A good monitoring strategy starts by identifying all of the actors who needs access to data

When I visit clients to talk about DevOps, I usually ask them what their monitoring strategy is. Too often, the answer I hear is "We use Nagios". I think Nagios is a great tool, but it sure is not a strategy. Nagios does a good job of monitoring infrastructure. It will alert you when you are running out of disk, CPU, or memory. I call this reactive monitoring. In other words, Nagios is telling you that your resources are getting maxed out and you are about to have issues. Proactive monitoring focuses more on the behavior of the applications and attempts to detect when metrics are starting to stray away from their normal baseline numbers. Proactive monitoring alerts you that the system is starting to experience symptoms that can lead to a degradation of performance or capacity issues which is more preferable than Nagios telling you are about to be screwed. With reactive monitoring, it is not uncommon that customers start complaining about the same time that the Nagios alerts start going off. The goal of proactive monitoring is to head off issues so that customers don't even notice.

The next question I ask is "What things are you monitoring?"  A typical answer usually revolves around various infrastructure assets and databases. That's a good start but there is much more to consider. But first, let's talk about why proactive monitoring is so critical. In the pre-cloud days we used to ship software to our customers where they would install the software, perform capacity planning tasks, manage the infrastructure, and operate the day-to-day activities. Once we shipped the code we were done. In today's world, we are no longer shipping product. Instead we are delivering services that are always on. The customer no longer owns and operates the infrastructure and the software. Instead they pay for a service and expect that service to run reliably all the time. To meet those expectations, we need a more robust monitoring strategy. We need to monitor more than just the infrastructure.
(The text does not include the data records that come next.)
(** X7.  Typing into the query field of a controller in use never stops
    the program: the change completes, the field holds the new text, and
    when the field forwards to the content-search delegate, the delegate
    is handed the query made of the section's media type, the Key's peer
    id, the new text and the migrated peer's id.  Without a query field
    nothing changes. *)
Theorem query_text_reaches_delegate c data (text : QString) :
  constructed c ->
  exists c',
    fieldQueryChanged data c text = Done c'
    /\ (_searchFieldController c = None -> c' = c)
    /\ (forall field, _searchFieldController c = Some field ->
        _searchFieldController c'
        = Some {| query := text; forwardsQuery := forwardsQuery field |}
        /\ (forwardsQuery field = false ->
            _searchController c' = _searchController c)
        /\ (forwardsQuery field = true ->
            exists p d,
              Key.peer (_key c) = Some p
              /\ _searchController c = Some d
              /\ _searchController c'
                 = Some (setQuery
                           {| q_type := mediaType (_section c);
                              q_peerId := peer_id (peerAt data p);
                              q_query := text;
                              q_migratedPeerId := migratedPeerId data c |}
                           d))).
Proof.
  intros Hc. apply constructed_forwardingSound in Hc.
  unfold fieldQueryChanged, forwardQuery, produceSearchQuery.
  destruct (_searchFieldController c) as [field|] eqn:Hfield.
  - destruct (forwardsQuery field) eqn:Hforwards.
    + destruct (Hc field Hfield Hforwards) as [Hsc Hpeer].
      destruct (_searchController c) as [d|]; [|contradiction].
      destruct (Key.peer (_key c)) as [p|]; [|contradiction].
      cbn. eexists. split; [reflexivity|]. split; [discriminate|].
      intros f [= <-]. cbn. rewrite Hforwards.
      split; [reflexivity|]. split; [discriminate|].
      intros _. exists p, d. repeat split; reflexivity.
    + cbn. eexists. split; [reflexivity|]. split; [discriminate|].
      intros f [= <-]. cbn. rewrite Hforwards.
      split; [reflexivity|]. split; [reflexivity|discriminate].
  - exists c. split; [reflexivity|]. split; [reflexivity|discriminate].
Qed.

(** ** Media sources of the concrete controller *)

(** X8.  The concrete [mediaSourceQueryValue] of a controller in use is the
    delegate's live query value in a Media section, and in every other
    section the constant empty text the base class returns. *)
Theorem Controller_mediaSourceQueryValue_by_section c :
  constructed c ->
  (type (_section c) = Media ->
   exists searchController,
     _searchController c = Some searchController
     /\ Controller_mediaSourceQueryValue c = currentQueryValue searchController)
  /\ (type (_section c) <> Media ->
      Controller_mediaSourceQueryValue c = single EmptyString
      /\ Controller_mediaSourceQueryValue c
         = AbstractController_mediaSourceQueryValue c).
Proof.
  intros Hc. apply constructed_delegate in Hc.
  unfold delegateMatchesSection in Hc.
  unfold Controller_mediaSourceQueryValue,
    AbstractController_mediaSourceQueryValue.
  destruct (_searchController c) as [d|]; cbn in Hc; symmetry in Hc; split.
  - intros _. exists d. split; reflexivity.
  - intros Hne. apply SectionType_eqb_eq in Hc. contradiction.
  - intros Hmedia. rewrite Hmedia in Hc. discriminate.
  - intros _. split; reflexivity.
Qed.

(** X9.  The concrete [mediaSource] never asks for the scheduled viewer:
    whatever it returns is the delegate's [idsSlice] or the merged-history
    viewer.  For a scheduled anchor it therefore differs from the base
    implementation, which returns the scheduled viewer in a Media section
    and stops in any other. *)
Theorem Controller_mediaSource_never_scheduled
    c (data : DataSession) (aroundId : MsgId) (limitBefore limitAfter : Z) :
  (forall key_ before after,
     Controller_mediaSource c aroundId limitBefore limitAfter
     <> Done (SharedScheduledMediaViewer key_ before after))
  /\ (forall p item_,
        Key.peer (_key c) = Some p ->
        message data (peer_id (peerAt data p)) aroundId = Some item_ ->
        isScheduled item_ = true ->
        Controller_mediaSource c aroundId limitBefore limitAfter
        <> AbstractController_mediaSource data c aroundId limitBefore limitAfter).
Proof.
  assert (forall key_ before after,
            Controller_mediaSource c aroundId limitBefore limitAfter
            <> Done (SharedScheduledMediaViewer key_ before after)) as Hnever.
  { intros key_ before after. unfold Controller_mediaSource.
    destruct (_searchController c) as [d|]; [|discriminate].
    destruct (negb (isEmpty (q_query (currentQuery d)))); discriminate. }
  split; [exact Hnever|].
  intros p item_ Hpeer Hmessage Hscheduled Hsame.
  unfold AbstractController_mediaSource, peer in Hsame. cbn in Hsame.
  rewrite Hpeer, Hmessage, Hscheduled in Hsame.
  destruct (Section_mediaType (_section c)) as [mediaType_|stop] eqn:Hsection;
    cbn in Hsame.
  - exact (Hnever _ _ _ Hsame).
  - unfold Controller_mediaSource in Hsame.
    destruct (_searchController c) as [d|];
      [destruct (negb (isEmpty (q_query (currentQuery d))))|];
      try discriminate Hsame.
    unfold Section_mediaType in Hsection.
    destruct (SectionType_eqb (type (_section c)) Media); congruence.
Qed.

(** X10.  In a Media section, when the delegate's current query has an
    empty text and carries the controller's own peer id, migrated-peer id
    and media type, and the anchor is not a scheduled message, the concrete
    [mediaSource] returns the same viewer request as the base
    implementation. *)
Theorem Controller_mediaSource_agrees_with_base
    c (data : DataSession) searchController p
    (aroundId : MsgId) (limitBefore limitAfter : Z) :
  type (_section c) = Media ->
  _searchController c = Some searchController ->
  Key.peer (_key c) = Some p ->
  q_query (currentQuery searchController) = EmptyString ->
  q_peerId (currentQuery searchController) = peer_id (peerAt data p) ->
  q_migratedPeerId (currentQuery searchController) = migratedPeerId data c ->
  q_type (currentQuery searchController) = mediaType (_section c) ->
  (forall item_, message data (peer_id (peerAt data p)) aroundId = Some item_ ->
                 isScheduled item_ = false) ->
  Controller_mediaSource c aroundId limitBefore limitAfter
  = AbstractController_mediaSource data c aroundId limitBefore limitAfter.
Proof.
  intros Hmedia Hsc Hpeer Htext Hid Hmigrated Htype Hplain.
  unfold Controller_mediaSource, AbstractController_mediaSource, peer,
    Section_mediaType. cbn.
  rewrite Hsc, Hpeer, Htext, Hid, Hmigrated, Htype, Hmedia. cbn.
  destruct (message data (peer_id (peerAt data p)) aroundId) as [i|] eqn:Hm;
    [rewrite (Hplain i eq_refl)|]; reflexivity.
Qed.

End SearchWiring.

Section Construction.

Context {SavedState Delegate : Type} {ext : Collaborators SavedState Delegate}.

Implicit Types (c : @Controller Delegate) (memento : ContentMemento SavedState).

(** The constructor, taken apart: the controller before the migration
    viewer is set up, with the members the constructor has given it. *)
Lemma Controller_new_inv data widget window memento c0 queued0 :
  Controller_new data widget window memento = Done (c0, queued0) ->
  exists c1,
    setupMigrationViewer data c1 = (c0, queued0)
    /\ _parent c1 = window /\ _widget c1 = widget
    /\ _key c1 = memento_key memento
    /\ _migrated c1
       = (if _migratedPeerId memento =? 0 then None
          else Some (peerById data (_migratedPeerId memento)))
    /\ _section c1 = memento_section memento
    /\ lifetime c1 = [].
Proof.
  unfold Controller_new.
  destruct (updateSearchControllers _ _ memento) as [c1|] eqn:Hupdate;
    cbn; [|discriminate].
  intros [= Hpair]. exists c1.
  apply updateSearchControllers_done in Hupdate. cbn in Hupdate.
  destruct Hupdate as ((Hp & Hw & Hk & Hm & Hs & Hl) & _).
  repeat split; assumption.
Qed.

(** When the guard of [setupMigrationViewer] holds, nothing happens. *)
Lemma setupMigrationViewer_skipped data c :
  Key.peer (_key c) = None
  \/ (exists p, Key.peer (_key c) = Some p
                /\ isChat (peerAt data p) = false
                /\ isChannel (peerAt data p) = false)
  \/ _migrated c <> None ->
  setupMigrationViewer data c = (c, []).
Proof.
  unfold setupMigrationViewer.
  intros [Hnone|[(p & Hp & Hchat & Hchannel)|Hmigrated]].
  - now rewrite Hnone.
  - rewrite Hp, Hchat, Hchannel. reflexivity.
  - destruct (Key.peer (_key c)) as [p|]; [|reflexivity].
    destruct (_migrated c); [|contradiction].
    cbn. now rewrite orb_true_r.
Qed.

(** Otherwise the subscription is added and delivers once. *)
Lemma setupMigrationViewer_installed data c p c0 queued0 :
  setupMigrationViewer data c = (c0, queued0) ->
  Key.peer (_key c) = Some p ->
  isChat (peerAt data p) = true \/ isChannel (peerAt data p) = true ->
  _migrated c = None ->
  queued0 = migrationDelivery data c p.
Proof.
  unfold setupMigrationViewer. intros Hsetup Hp Hkind Hnone.
  rewrite Hp, Hnone in Hsetup. cbn in Hsetup.
  destruct Hkind as [Hkind|Hkind]; rewrite Hkind in Hsetup; cbn in Hsetup;
    rewrite ?andb_false_r in Hsetup; cbn in Hsetup; congruence.
Qed.

Lemma migrated_of_snapshot data memento :
  (if _migratedPeerId memento =? 0 then None
   else Some (peerById data (_migratedPeerId memento))) = None
  <-> _migratedPeerId memento = 0.
Proof.
  destruct (Z.eqb_spec (_migratedPeerId memento) 0); split; congruence.
Qed.

Lemma notifyPeerUpdate_nothing data c q flags (w : World) :
  peerUpdated data c q flags = [] -> notifyPeerUpdate data c q flags w = w.
Proof.
  intros Hnone. unfold notifyPeerUpdate. rewrite Hnone, app_nil_r.
  now destruct w.
Qed.

(** X11.  The migration viewer is set up only for a chat or channel peer
    without a recorded migrated peer.  A controller built for any other
    snapshot (no peer in the Key, a peer that is neither chat nor channel,
    or a migrated peer recorded) queues nothing at construction, holds no
    subscription for the rest of its life, and no peer update of any
    kind makes it queue a navigation. *)
Theorem migration_viewer_absent
    (data0 : DataSession) widget window memento c0 queued0 c :
  Controller_new data0 widget window memento = Done (c0, queued0) ->
  evolves c0 c ->
  Key.peer (memento_key memento) = None
  \/ (exists p, Key.peer (memento_key memento) = Some p
                /\ isChat (peerAt data0 p) = false
                /\ isChannel (peerAt data0 p) = false)
  \/ _migratedPeerId memento <> 0 ->
  queued0 = []
  /\ lifetime c = []
  /\ forall (data : DataSession) q flags (w : World),
       notifyPeerUpdate data c q flags w = w.
Proof.
  intros Hnew Hev Hguard.
  apply Controller_new_inv in Hnew.
  destruct Hnew as (c1 & Hsetup & _ & _ & Hk & Hm & _ & Hl).
  rewrite setupMigrationViewer_skipped in Hsetup.
  - injection Hsetup as <- <-.
    apply evolves_sameIdentity in Hev. destruct Hev as (_ & _ & _ & _ & Hl').
    assert (lifetime c = []) as Hempty by congruence.
    split; [reflexivity|]. split; [exact Hempty|].
    intros data q flags w. apply notifyPeerUpdate_nothing.
    unfold peerUpdated. now rewrite Hempty.
  - rewrite Hk. destruct Hguard as [H|[H|H]]; [now left|now right; left|].
    right; right. rewrite Hm, migrated_of_snapshot. exact H.
Qed.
A good monitoring strategy starts by identifying all of the actors who needs access to data and all of the categories of data that needs to be tracked. Some metrics are monitored in real-time while others are mined from log data. Every good monitoring strategy is accompanied with a sound logging solution. In order to perform analytics to predict trends within the data, one must collect various data points ranging from customer usage activity, security controls, deployment activities, and much more. The following presentation goes into much more detail about the different areas that should be monitored and why different actors need these data points to perform their jobs.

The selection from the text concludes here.